* **Exercise goal**
Exactly as they appear, copy the lines from the start of the entries below to the line containing "Lemma inv_run_calls io", both ends included.

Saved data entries

Lemma inv_alter f name s :
  (∀ d, vd_lock (f d) = vd_lock d ∨ vd_lock (f d) = None) →
  (∀ d, vd_meta (f d) = vd_meta d ∨ vd_meta (f d) = None) → vols_inv s → vols_inv (alter_dir f name s).
Proof.
  intros Hl Hm [Hwf Hn]. split; [by apply vols_wf_alter|]. intros v. cbn. rewrite lookup_alter_is_Some. apply Hn.
Qed.

Lemma inv_delete name s : vols_inv s → vols_inv (set_dirs (delete name (vs_dirs s)) s).
Proof.
  intros [Hwf Hn]. split; [by apply vols_wf_delete|]. intros v. cbn. rewrite lookup_delete_is_Some. intros [_ ?]. by apply Hn.
Qed.

Lemma inv_held h s : vols_inv s → vols_inv (mkVols (vs_dirs s) h (vs_fresh s)).
Proof. done. Qed.

Lemma inv_run_calls io name steps s :
  Forall (λ p : vol_call * (VolDir → VolDir), ∀ d, (vd_lock (p.2 d) = vd_lock d ∨ vd_lock (p.2 d) = None) ∧
    (vd_meta (p.2 d) = vd_meta d ∨ vd_meta (p.2 d) = None)) steps →
  vols_inv s → vols_inv (run_calls io name steps s).1.
Proof.
  intros Hs. revert s. induction Hs as [|[c f] steps Hf _ IH]; intros s Hi; cbn; [done|]. destruct (io c); [done|].
  apply IH, inv_alter; [intros d; apply Hf..|done].
Qed.

Lemma inv_remove_if_empty io name s : vols_inv s → vols_inv (remove_if_empty io name s).
Proof.
  intros Hi. unfold remove_if_empty. destruct (vs_dirs s !! name) as [[[] [] [] []]|]; try done.
  destruct (io name CRemoveDir); [done|by apply inv_delete].
Qed.

#[export] Hint Resolve inv_lock inv_write inv_delete inv_held inv_remove_if_empty : volumes.

(** Rewrites a call whose invariant lemma is known. *)
Ltac inv_call H :=
  match goal with |- context [match ?c with (_, _) => _ end] =>
    let Hc := fresh "Hc" in let s := fresh "s" in let r := fresh "r" in
    assert (Hc : vols_inv c.1) by (eauto using H with volumes);
    destruct c as [s r]; cbn [fst] in Hc end.

Lemma inv_Create io free floor now name kind size path s :
  vols_inv s → vols_inv (Create io free floor now name kind size path s).1.
Proof.
  intros Hi. unfold Create. destruct (validateName name) eqn:Hv; cbn [negb]; [|done]. destruct (negb _); [done|].
  destruct (existing_or _ _ _); [done|]. destruct (io CMkdir); [done|]. set (s1 := match _ with Some _ => s | None => _ end).
  assert (Hi1 : vols_inv s1).
  { unfold s1. destruct (vs_dirs s !! name) eqn:E; [done|]. destruct Hi as [Hwf Hn]. split; [by apply vols_wf_new_dir|].
    intros v. cbn. rewrite lookup_insert_is_Some. intros [<-|[_ ?]]; [done|by apply Hn]. }
  clearbody s1. inv_call inv_lock. destruct r; [|done]. destruct (existing_or _ _ _); [done|]. cbv zeta.
  destruct (if bool_decide (kind = KindDisk) then _ else _); [|done]. inv_call inv_write. destruct r; [|done].
  assert (Hm : vols_inv (materialise io (new_record now name kind (if size <=? 0 then DefaultDiskSizeBytes else size) path) s2).1).
  { unfold materialise, preallocateFile. repeat case_bool_decide; try done.
    - destruct (io CCreateFile); [done|]. destruct (io CTruncate); cbn; [by apply inv_alter; [left..|]|].
      destruct (io CFormat); cbn; repeat (apply inv_alter; [by left|by left|]); done.
    - destruct (io CMkdirData); [done|]. cbn. by apply inv_alter; [left..|].
    - by destruct (io CMkdirData). }
  destruct (materialise _ _ _) as [s3 [u|e]]; done.
Qed.

Lemma inv_Rm io name s : vols_inv s → vols_inv (Rm io name s).1.
Proof.
  intros Hi. unfold Rm. inv_call inv_lock. destruct r; [|done]. destruct (readRecord io name s0) as [rec|]; [|done].
  destruct (attached_ids rec); [|done]. unfold remove_volume.
  assert (Hr : vols_inv (run_calls io name rm_steps s0).1).
  { apply inv_run_calls; [|done]. repeat constructor; cbn; tauto. }
  destruct (run_calls io name rm_steps s0) as [s1 [u|e]]; [|done]. destruct (io CRemoveDir); [done|]. by apply inv_delete.
Qed.

Lemma inv_Attach io now name id s : vols_inv s → vols_inv (Attach io now name id s).1.
Proof.
  intros Hi. unfold Attach. inv_call inv_lock. destruct r; [|done]. destruct (readRecord io name s0) as [rec|]; [|done].
  destruct (is_attached id rec); [done|]. by apply inv_write.
Qed.

Lemma inv_AttachLocked io now name id s : vols_inv s → vols_inv (AttachLocked io now name id s).1.
Proof.
  intros Hi. unfold AttachLocked. inv_call inv_lock. destruct r; [|done]. destruct (readRecord io name s0) as [rec|]; [|done].
  destruct (is_attached id rec); [done|]. inv_call inv_write. by destruct r.
Qed.

Lemma inv_AttachAndPrune io now name id prune s : vols_inv s → vols_inv (AttachAndPrune io now name id prune s).1.
Proof. intros Hi. unfold AttachAndPrune. destruct (readRecord io name s); [|done]. by apply inv_write. Qed.

Lemma inv_update_locked io f name s : vols_inv s → vols_inv (update_locked io f name s).1.
Proof.
  intros Hi. unfold update_locked. inv_call inv_lock. destruct r as [i|[]]; try done.
  destruct (readRecord io name s0) as [rec|[]]; try done. by apply inv_write.
Qed.

Lemma inv_pruneEntry io opts live refs name s res : vols_inv s → vols_inv (pruneEntry io opts live refs name s res).1.
Proof.
  intros Hi. unfold pruneEntry. destruct (vs_dirs s !! name) as [d|]; [|done]. destruct (negb _); [done|]. destruct res.
  destruct (_ && negb _).
  { destruct (po_Apply opts); [|done]. destruct (io name CRemoveMeta); [done|]. apply inv_remove_if_empty, inv_alter; [by left|by right|done]. }
  destruct (negb _ && _).
  { destruct (po_Apply opts); [|done]. 
    assert (Hr : vols_inv (run_calls (io name) name (orphan_steps d) s).1).
    { apply inv_run_calls; [|done]. unfold orphan_steps. destruct (vd_disk d), (vd_data d); repeat constructor; cbn; tauto. }
    destruct (run_calls _ _ _ _) as [s1 [u|e]]; [|done]. by apply inv_remove_if_empty. }
  destruct (_ && _); [|done]. destruct (readRecord _ _ _); [|done]. destruct (isLive _ _ _); [done|].
  destruct (_ && _); [|done]. destruct (io name CRemoveAll); [done|]. by apply inv_delete.
Qed.

Lemma inv_Prune io opts ioRoot sbs s : vols_inv s → vols_inv (Prune io opts ioRoot sbs s).1.
Proof.
  intros Hi. unfold Prune. destruct (ioRoot CReadDir); [done|]. generalize no_result. generalize (volume_names s).
  intros names. revert s Hi. induction names as [|name names IH]; intros s Hi res; cbn; [done|].
  pose proof (inv_pruneEntry io opts (liveIDs sbs) (recordRefs sbs) name s res Hi) as Hp.
  destruct (pruneEntry _ _ _ _ _ _ _) as [s1 [res1|e]]; [by apply IH|done].
Qed.

(** One component of a path.  [Create] checks the grammar of a name; the other operations join the name they are given to
    the root unchecked, so that a name such as a/../b acts on the directory b and .. on one outside the store.  They are
    modelled for names of one component. *)
Definition component (name : string) : bool :=
  negb (String.eqb name "") && negb (String.eqb name ".") && negb (String.eqb name "..") && negb (bool_decide ("/"%char ∈ chars name)).

(** The operations of the store, each in its critical section. *)
Inductive vol_step : VolumeStore → VolumeStore → Prop :=
| vst_create io free floor now name kind size path s : vol_step s (Create io free floor now name kind size path s).1
| vst_rm io name s : component name = true → vol_step s (Rm io name s).1
| vst_attach io now name id s : component name = true → vol_step s (Attach io now name id s).1
| vst_attach_locked io now name id s : component name = true → vol_step s (AttachLocked io now name id s).1
| vst_attach_prune io now name id prune s : component name = true → vol_step s (AttachAndPrune io now name id prune s).1
| vst_release i s : vol_step s (release_lock i s)
| vst_update io name size s : component name = true → vol_step s (UpdateSizeBytes io name size s).1
| vst_detach io name id s : component name = true → vol_step s (Detach io name id s).1
| vst_prune io opts ioRoot sbs s : vol_step s (Prune io opts ioRoot sbs s).1.

Lemma vol_step_inv s s' : vol_step s s' → vols_inv s → vols_inv s'.
Proof.
  intros Hs Hi. destruct Hs; eauto using inv_Create, inv_Rm, inv_Attach, inv_AttachLocked, inv_AttachAndPrune, inv_update_locked, inv_Prune.
Qed.

(** The names of volumes, written out: a lower-case letter or a digit, then any number of these, dots, underscores and
    hyphens. *)
Definition name_first : string := "abcdefghijklmnopqrstuvwxyz0123456789".
Definition name_rest : string := name_first +:+ "._-".
Definition volume_name (name : string) : Prop :=
  ∃ c l, chars name = c :: l ∧ c ∈ chars name_first ∧ Forall (λ c, c ∈ chars name_rest) l.

Lemma name_char_spec b c : name_char b c = true ↔ c ∈ chars (if b then name_first else name_rest).
Proof.
  assert (H : ∀ c, name_char b c = bool_decide (c ∈ chars (if b then name_first else name_rest))).
  { destruct b; intros [[] [] [] [] [] [] [] []]; vm_compute; reflexivity. }
  rewrite H. apply bool_decide_eq_true.
Qed.

Lemma validateName_grammar name : validateName name = true ↔ volume_name name.
Proof.
  unfold validateName, volume_name. destruct (chars name) as [|c l]; [split; [done|by intros (? & ? & ? & _)]|].
  rewrite andb_true_iff, forallb_forall, (name_char_spec true). split.
  - intros [Hc Hl]. exists c, l. split_and!; [done..|]. apply Forall_forall. intros x Hx%list_elem_of_In. by apply (name_char_spec false), Hl.
  - intros (c' & l' & [= <- <-] & Hc & Hl). split; [done|]. rewrite Forall_forall in Hl. intros x Hx%list_elem_of_In. by apply (name_char_spec false), Hl.
Qed.

(** Such a name is one component of a path. *)
Lemma volume_name_component name : volume_name name → component name = true.
Proof.
  intros (c & l & El & Hc & Hl). assert (Hsl : "/"%char ∉ chars name).
  { rewrite El. intros [<-|Hin]%elem_of_cons; [by apply (bool_decide_eq_true_2 _) in Hc; vm_compute in Hc|].
    rewrite Forall_forall in Hl. specialize (Hl _ Hin). apply (bool_decide_eq_true_2 _) in Hl. by vm_compute in Hl. }
  unfold component. rewrite (bool_decide_false _ Hsl).
  assert (Hdot : c ≠ "."%char) by (intros ->; apply (bool_decide_eq_true_2 _) in Hc; by vm_compute in Hc).
  assert (Hne : ∀ t, chars t = [] ∨ (∃ l', chars t = "."%char :: l') → String.eqb name t = false).
  { intros t Ht. apply String.eqb_neq. intros ->. destruct Ht as [E|[l' E]]; congruence. }
  rewrite !Hne; [done|right; by eexists..|by left].
Qed.

Definition empty_store : VolumeStore := mkVols ∅ ∅ 1.

(** C35: the invariant of the volume store.  After any sequence of its operations, on names of one path component and
    with any calls failing at any point, every readable record lies in the directory it names, the name of every
    directory is a lower-case letter or digit followed by these, dots, underscores and hyphens, and no two volumes share a
    lock. *)
Lemma volume_store_invariant s :
  rtc vol_step empty_store s →
  (∀ v d r, vs_dirs s !! v = Some d → vd_meta d = Some (MetaDoc r) → vr_Name r = v) ∧
  (∀ v d, vs_dirs s !! v = Some d → volume_name v) ∧
  (∀ v v' d d' i, vs_dirs s !! v = Some d → vs_dirs s !! v' = Some d' →
     vd_lock d = Some i → vd_lock d' = Some i → v = v').
Proof.
  intros Hs. assert (Hi : vols_inv s).
  { apply (rtc_invariant _ vols_inv vol_step_inv _ _ Hs). split; [|by intros v []]. split; [|split]; intros *; done. }
  destruct Hi as [(Hn & Hlt & Hu) Hname]. split; [done|]. split; [|done].
  intros v d Hd. apply validateName_grammar, Hname. by rewrite Hd.
Qed.

(** ** Creation *)

(** The backing a record of this kind needs, as far as it lies in the store. *)
Definition backed (r : VolumeRecord) (d : VolDir) : bool :=
  if bool_decide (vr_Kind r = KindDisk) then vd_disk d
  else if bool_decide (vr_HostPath r = "") then vd_data d else true.

Lemma existing_or_Ok name kind r x :
  existing_or name kind r = Some (Ok x) → r = Ok x ∧ vr_Kind x = kind.
Proof.
  destruct r as [y|[]]; cbn; try (intros [= H]; done). case_bool_decide; intros [= ->]. done.
Qed.

Lemma materialise_Ok io r s s' d :
  materialise io r s = (s', Ok tt) → vs_dirs s !! vr_Name r = Some d → vd_meta d = Some (MetaDoc r) →
  (vr_Kind r = KindDisk ∨ vr_Kind r = KindDir) →
  ∃ d', vs_dirs s' !! vr_Name r = Some d' ∧ vd_meta d' = Some (MetaDoc r) ∧ backed r d' = true.
Proof.
  intros Hm Hd Hmeta Hk. unfold materialise, preallocateFile in Hm. unfold backed. case_bool_decide as Hdisk.
  - destruct (io CCreateFile); [done|]. destruct (io CTruncate); [done|]. destruct (io CFormat); [done|]. injection Hm as <-.
    exists (set_disk true d). cbn. by rewrite lookup_alter_eq, Hd.
  - destruct Hk as [?|Hdir]; [done|]. rewrite (bool_decide_true _ Hdir) in Hm. destruct (io CMkdirData); [done|].
    case_bool_decide; injection Hm as <-; [exists (set_data true d); cbn; by rewrite lookup_alter_eq, Hd|eauto].
Qed.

* **Written solution**
Lemma inv_alter f name s :
  (∀ d, vd_lock (f d) = vd_lock d ∨ vd_lock (f d) = None) →
  (∀ d, vd_meta (f d) = vd_meta d ∨ vd_meta (f d) = None) → vols_inv s → vols_inv (alter_dir f name s).
Proof.
  intros Hl Hm [Hwf Hn]. split; [by apply vols_wf_alter|]. intros v. cbn. rewrite lookup_alter_is_Some. apply Hn.
Qed.

Lemma inv_delete name s : vols_inv s → vols_inv (set_dirs (delete name (vs_dirs s)) s).
Proof.
  intros [Hwf Hn]. split; [by apply vols_wf_delete|]. intros v. cbn. rewrite lookup_delete_is_Some. intros [_ ?]. by apply Hn.
Qed.

Lemma inv_held h s : vols_inv s → vols_inv (mkVols (vs_dirs s) h (vs_fresh s)).
Proof. done. Qed.

Lemma inv_run_calls io name steps s :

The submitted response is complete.